**Task directions**
Every line of the entries below from the one containing "(* ===== verification/Interfaces.v ===== *)" to the one containing "part of the", both ends included, must be written out exactly. No other line belongs in the answer.

***** Data for review *****

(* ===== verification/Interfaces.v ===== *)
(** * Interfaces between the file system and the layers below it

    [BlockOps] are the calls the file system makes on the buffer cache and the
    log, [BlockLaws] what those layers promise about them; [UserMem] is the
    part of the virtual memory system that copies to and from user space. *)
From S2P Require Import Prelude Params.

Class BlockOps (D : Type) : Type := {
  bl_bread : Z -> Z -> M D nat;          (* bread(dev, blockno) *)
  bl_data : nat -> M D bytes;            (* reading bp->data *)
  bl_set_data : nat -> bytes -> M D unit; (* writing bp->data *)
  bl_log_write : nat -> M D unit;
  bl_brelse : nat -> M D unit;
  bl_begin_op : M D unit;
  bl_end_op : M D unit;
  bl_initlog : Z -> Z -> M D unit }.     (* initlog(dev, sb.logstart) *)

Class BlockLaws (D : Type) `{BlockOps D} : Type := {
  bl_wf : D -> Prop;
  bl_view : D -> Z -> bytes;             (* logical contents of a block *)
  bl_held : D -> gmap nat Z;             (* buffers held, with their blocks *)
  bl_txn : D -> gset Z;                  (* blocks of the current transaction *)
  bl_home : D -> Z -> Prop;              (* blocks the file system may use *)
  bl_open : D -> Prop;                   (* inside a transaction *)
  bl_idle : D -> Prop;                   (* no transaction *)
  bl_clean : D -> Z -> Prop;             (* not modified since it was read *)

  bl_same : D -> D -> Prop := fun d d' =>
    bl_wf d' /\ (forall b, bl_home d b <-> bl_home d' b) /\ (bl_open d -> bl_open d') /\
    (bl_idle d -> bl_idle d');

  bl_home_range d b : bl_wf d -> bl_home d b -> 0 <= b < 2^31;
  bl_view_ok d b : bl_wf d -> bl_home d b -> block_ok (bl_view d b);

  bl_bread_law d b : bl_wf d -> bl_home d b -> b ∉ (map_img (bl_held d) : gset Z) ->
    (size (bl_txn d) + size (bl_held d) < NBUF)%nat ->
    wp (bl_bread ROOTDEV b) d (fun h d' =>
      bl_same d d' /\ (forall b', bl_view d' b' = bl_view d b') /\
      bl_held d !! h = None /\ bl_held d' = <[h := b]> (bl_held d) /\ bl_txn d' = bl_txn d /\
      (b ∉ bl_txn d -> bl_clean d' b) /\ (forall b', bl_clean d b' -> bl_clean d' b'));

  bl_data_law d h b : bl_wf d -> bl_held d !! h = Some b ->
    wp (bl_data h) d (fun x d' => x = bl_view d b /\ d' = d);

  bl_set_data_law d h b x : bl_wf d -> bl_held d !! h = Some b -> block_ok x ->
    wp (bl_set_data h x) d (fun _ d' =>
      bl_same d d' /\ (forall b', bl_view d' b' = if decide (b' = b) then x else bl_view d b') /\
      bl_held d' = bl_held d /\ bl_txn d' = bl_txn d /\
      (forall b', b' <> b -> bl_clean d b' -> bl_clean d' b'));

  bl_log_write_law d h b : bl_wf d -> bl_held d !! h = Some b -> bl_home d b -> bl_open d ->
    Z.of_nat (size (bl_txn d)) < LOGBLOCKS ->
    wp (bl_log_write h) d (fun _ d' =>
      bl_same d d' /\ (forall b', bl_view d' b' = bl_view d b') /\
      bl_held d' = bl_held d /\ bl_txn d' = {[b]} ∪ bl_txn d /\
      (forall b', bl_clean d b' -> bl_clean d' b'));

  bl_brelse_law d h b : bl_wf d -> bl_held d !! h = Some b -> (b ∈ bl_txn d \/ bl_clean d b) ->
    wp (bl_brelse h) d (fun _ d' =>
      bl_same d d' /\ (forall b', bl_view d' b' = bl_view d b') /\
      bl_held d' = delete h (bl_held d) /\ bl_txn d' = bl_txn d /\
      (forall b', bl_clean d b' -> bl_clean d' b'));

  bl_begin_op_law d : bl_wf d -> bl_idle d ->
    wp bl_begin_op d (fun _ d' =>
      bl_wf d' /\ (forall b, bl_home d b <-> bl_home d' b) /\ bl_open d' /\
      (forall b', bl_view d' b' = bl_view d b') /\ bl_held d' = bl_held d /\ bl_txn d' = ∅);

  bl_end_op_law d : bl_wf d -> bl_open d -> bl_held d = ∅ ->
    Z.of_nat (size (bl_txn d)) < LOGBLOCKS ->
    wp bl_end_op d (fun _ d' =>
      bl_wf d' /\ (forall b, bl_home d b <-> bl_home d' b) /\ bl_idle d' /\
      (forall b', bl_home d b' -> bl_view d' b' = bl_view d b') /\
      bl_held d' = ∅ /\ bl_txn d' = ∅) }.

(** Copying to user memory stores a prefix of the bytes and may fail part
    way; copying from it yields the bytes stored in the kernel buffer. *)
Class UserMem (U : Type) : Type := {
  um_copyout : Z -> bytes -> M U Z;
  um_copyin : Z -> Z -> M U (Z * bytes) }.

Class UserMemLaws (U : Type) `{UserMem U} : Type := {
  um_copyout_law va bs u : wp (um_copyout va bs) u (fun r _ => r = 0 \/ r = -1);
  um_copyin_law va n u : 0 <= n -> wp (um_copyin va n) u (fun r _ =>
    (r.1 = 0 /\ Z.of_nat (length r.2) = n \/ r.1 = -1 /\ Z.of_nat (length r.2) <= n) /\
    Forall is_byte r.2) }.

*****
***** Data for review *****

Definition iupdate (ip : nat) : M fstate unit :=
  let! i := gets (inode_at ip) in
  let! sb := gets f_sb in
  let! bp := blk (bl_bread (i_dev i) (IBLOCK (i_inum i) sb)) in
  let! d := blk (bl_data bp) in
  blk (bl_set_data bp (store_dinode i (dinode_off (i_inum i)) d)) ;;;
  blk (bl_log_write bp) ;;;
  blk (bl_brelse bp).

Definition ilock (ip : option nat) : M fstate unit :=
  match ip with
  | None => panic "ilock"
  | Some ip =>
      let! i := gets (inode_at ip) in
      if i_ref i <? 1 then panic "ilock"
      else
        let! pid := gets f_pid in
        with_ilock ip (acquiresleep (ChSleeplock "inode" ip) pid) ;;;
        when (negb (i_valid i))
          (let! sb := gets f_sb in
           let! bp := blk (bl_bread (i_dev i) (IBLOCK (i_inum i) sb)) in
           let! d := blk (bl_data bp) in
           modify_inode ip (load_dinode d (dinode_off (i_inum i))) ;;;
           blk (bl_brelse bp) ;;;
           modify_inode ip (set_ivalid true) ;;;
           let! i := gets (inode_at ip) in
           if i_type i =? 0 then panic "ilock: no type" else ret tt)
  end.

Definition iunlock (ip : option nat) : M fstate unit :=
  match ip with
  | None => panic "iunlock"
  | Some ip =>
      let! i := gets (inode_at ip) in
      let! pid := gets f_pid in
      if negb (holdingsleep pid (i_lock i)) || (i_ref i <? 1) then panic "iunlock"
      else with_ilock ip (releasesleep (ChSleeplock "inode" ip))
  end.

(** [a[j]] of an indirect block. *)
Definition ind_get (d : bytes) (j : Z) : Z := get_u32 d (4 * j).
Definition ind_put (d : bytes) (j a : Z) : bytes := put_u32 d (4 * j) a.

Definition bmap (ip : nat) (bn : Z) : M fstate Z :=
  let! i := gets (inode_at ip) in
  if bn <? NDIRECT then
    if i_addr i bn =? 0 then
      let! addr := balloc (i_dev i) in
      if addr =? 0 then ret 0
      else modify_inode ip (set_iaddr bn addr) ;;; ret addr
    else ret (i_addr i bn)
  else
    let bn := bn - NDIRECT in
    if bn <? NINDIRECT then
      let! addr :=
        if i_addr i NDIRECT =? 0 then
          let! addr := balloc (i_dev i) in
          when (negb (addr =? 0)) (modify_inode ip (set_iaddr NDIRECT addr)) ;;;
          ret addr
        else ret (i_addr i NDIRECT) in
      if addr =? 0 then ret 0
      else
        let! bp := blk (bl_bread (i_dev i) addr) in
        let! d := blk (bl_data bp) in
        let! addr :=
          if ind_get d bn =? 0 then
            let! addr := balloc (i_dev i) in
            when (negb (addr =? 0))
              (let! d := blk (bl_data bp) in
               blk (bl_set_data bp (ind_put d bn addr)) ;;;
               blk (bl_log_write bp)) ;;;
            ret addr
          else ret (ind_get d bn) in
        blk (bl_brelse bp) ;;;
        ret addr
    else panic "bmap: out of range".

*****

**Answer to this problem**
(* ===== verification/Interfaces.v ===== *)
(** * Interfaces between the file system and the layers below it

    [BlockOps] are the calls the file system makes on the buffer cache and the
    log, [BlockLaws] what those layers promise about them; [UserMem] is the
    part of the virtual memory system that copies to and from user space. *)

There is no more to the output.